Why Aren’t My Pumpkins Fruiting?

Why Aren’t My Pumpkins Fruiting

“How do I get my Pumpkins to get past just flowering?” Question from Marilyn of Roseburg, Oregon

Answer: I am sorry to hear that your pumpkins are not producing! There are lots of things that could keep your pumpkins from setting fruit. Let’s start with what pumpkin vines need to grow and produce fruit.

What Pumpkins Need to Fruit

  1. Full sun (8 hours per day or more)
  2. Fertile, well-drained soil
  3. Regular water
  4. Fertilization with an all-purpose vegetable fertilizer
  5. Space–Vines require plenty of space to grow and branch.
  6. Time–Check the days to harvest for your pumpkin variety.

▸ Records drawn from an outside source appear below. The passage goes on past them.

(** *** Every operation *)

Lemma dispatch_message_inv n id m s :
  sys_inv n s → ∃ s', dispatch_message id m s = Ok s' ∧ sys_inv n s'.
Proof.
  intros Hi. pose proof (sys_inv_live n s Hi) as Hl.
  destruct m; cbn [dispatch_message].
  - eapply calmly_inv; [by apply calmly_on_subscribe|done].
  - eapply calmly_inv; [by apply calmly_on_unsubscribe|done].
  - eapply calmly_inv; [apply calmly_Ok, calm_on_advertise|done].
  - eapply calmly_inv; [apply calmly_on_unadvertise|done].
  - eapply calmly_inv; [apply calmly_Ok, calm_on_message_data|done].
  - eapply calmly_inv; [apply calmly_Ok, calm_on_get_parameters|done].
  - eapply calmly_inv; [apply calmly_Ok, calm_on_set_parameters|done].
  - eapply calmly_inv; [apply calmly_Ok, calm_on_parameters_subscribe|done].
  - eapply calmly_inv; [apply calmly_Ok, calm_on_parameters_unsubscribe|done].
  - eexists. split; [done|]. by apply on_service_call_inv.
  - eapply calmly_inv; [apply calmly_Ok, calm_on_graph_subscribe|done].
  - eapply calmly_inv; [apply calmly_Ok, calm_on_graph_unsubscribe|done].
  - eexists. split; [done|]. by apply on_fetch_asset_inv.
  - eapply calmly_inv; [apply calmly_Ok, calm_on_playback|done].
Qed.
Lemma handle_message_inv `{!BufLaws} n display id msg s :
  sys_inv n s → ∃ s', handle_message display id msg s = Ok s' ∧ sys_inv n s'.
Proof.
  intros Hi. unfold handle_message.
  assert (no_panic (ClientMessage_try_from msg)) as Hnp.
  { unfold ClientMessage_try_from, ClientMessage_parse_json. destruct msg; try done.
    - by destruct (json_to_client text).
    - eapply outcome_no_panic, ClientMessage_outcome. }
  destruct (ClientMessage_try_from msg) as [m|e|]; [by apply dispatch_message_inv| |done].
  destruct e; eexists; (split; [done|]); try done; (eapply calm_inv; [apply calm_send|done]).
Qed.

Lemma handle_connection_spec n version token sent s :
  sys_inv n s → Z.of_nat n + 2 < 2 ^ 32 →
  ∃ s', handle_connection version token sent s = Ok s' ∧ sys_inv (S n) s' ∧
    sys_responders s' = sys_responders s ∧ sv_tasks (sys_server s') = sv_tasks (sys_server s).
Proof.
  intros Hi Hn. unfold handle_connection. destruct (negb sent).
  { exists s. split; [done|]. split; [|done]. apply (sys_inv_mono n); [lia|done]. }
  set (c := match token with Some _ => _ | None => _ end).
  set (id := sys_next_client s).
  set (s1 := {| sys_server := sys_server s |}).
  assert (cl_id c = id ∧ cl_data_plane c = fl_bounded (Z.to_nat (sv_message_backlog_size (sys_server s))) ∧
    cl_service_call_sem c = DEFAULT_SERVICE_CALLS_PER_CLIENT ∧
    cl_fetch_asset_sem c = DEFAULT_FETCH_ASSET_CALLS_PER_CLIENT) as (Eid & Ed & Es & Ef).
  { unfold c. by destruct token, (bool_decide _ && bool_decide _). }
  destruct Hi as [I1 I2 I3 I4 I5 [I6 I7]].
  assert (wrap 32 (id + 1) = id + 1) as Ew by (apply wrap_small; unfold fits, id; lia).
  assert (sys_clients s !! id = None) as Hfresh.
  { destruct (sys_clients s !! id) as [d|] eqn:E; [|done]. destruct (I4 id d E) as (_ & Hlt & _).
    unfold id in Hlt. lia. }
  assert (Hout : ∀ p, (∀ r, p r = true → responder_client r = Some id) →
    outstanding p (sys_responders s) = 0%nat).
  { intros p Hp. unfold outstanding. rewrite filter_none; [done|]. intros r Hr Hpr.
    destruct (I5 r id Hr (Hp r Hpr)) as [d Hd]. congruence. }
  assert (live (cl_data_plane c)) as Hlive.
  { rewrite Ed. destruct (fl_bounded_spec (Z.to_nat (sv_message_backlog_size (sys_server s))))
      as (_ & Hcap & Hdis). split; [done|]. rewrite Hcap. lia. }
  assert (sys_inv (S n) s1) as Hi1.
  { split; cbn; rewrite ?Ew; [done|done|unfold id; lia| | |].
    - intros i d [[<- <-]|[Hne Hd]]%lookup_insert_Some.
      + split; [done|]. split; [unfold id; lia|]. split; [done|].
        unfold sems_ok. rewrite Eid, Es, Ef, !Hout; [done| |].
        * intros [[?|]|[?|]]; cbn; try done. intros ->%bool_decide_eq_true. done.
        * intros [[?|]|[?|]]; cbn; try done. intros ->%bool_decide_eq_true. done.
      + destruct (I4 i d Hd) as (<- & ? & ? & ?). split; [done|]. split; [|done]. unfold id. lia.
    - intros r i Hr Hri. apply lookup_insert_is_Some'. right. by eapply I5.
    - split; [done|]. intros i Hin. apply lookup_insert_is_Some'. right. by apply I7. }
  destruct (calmly_register id s1 (sys_inv_live _ _ Hi1)) as (s2 & -> & [Hc Hr Hnx Hok Hb Hsub Ht]).
  exists s2. split; [done|]. split; [|by rewrite Hr, Ht].
  destruct Hi1 as [J1 J2 J3 J4 J5 [J6 J7]]. split.
  - auto.
  - by rewrite Hb.
  - by rewrite Hnx.
  - intros i d Hd. destruct (clients_step_Some _ _ _ _ Hc Hd) as (c1 & Hc1 & Hbn).
    destruct (J4 i c1 Hc1) as (? & ? & ? & Hs). destruct Hbn as [E1 _ E3 E4 E5 _].
    rewrite E1, Hnx, Hr. split; [done|]. split; [done|]. split; [auto|].
    unfold sems_ok in *. by rewrite E1, E3, E4.
  - intros r i. rewrite Hr. intros Hin Hid. eapply clients_step_is_Some; [exact Hc|]. eauto.
  - cbn in Hsub. split.
    + eapply sublist_NoDup; [|exact Hsub]. apply NoDup_app. split_and!; [done| |apply NoDup_singleton].
      intros i Hin ->%list_elem_of_singleton. destruct (I7 _ Hin). congruence.
    + intros i Hin. eapply clients_step_is_Some; [exact Hc|]. cbn. apply lookup_insert_is_Some'.
      eapply elem_of_sublist in Hin; [|exact Hsub].
      apply elem_of_app in Hin as [?| ->%list_elem_of_singleton]; [right; auto|by left].
Qed.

If it is 100 days or more, then it is a late producer and just needs more time.

What Keeps Pumpkins from Fruiting

  1. Lack of female flowers (see below)
  2. Lack of pollinators–Bees pollinate pumpkin flowers, which is essential for them to fruit.
  3. Excessive heat– Very hot days (above 95 degrees F) and warm nights (above 75 degrees F) can stress vines to the point where they do not fruit.
  4. Too little light–Vines lack the energy to produce fruit.
  5. Too little time–If late-producing vines are planted too late in the season, they will not have enough time to fruit.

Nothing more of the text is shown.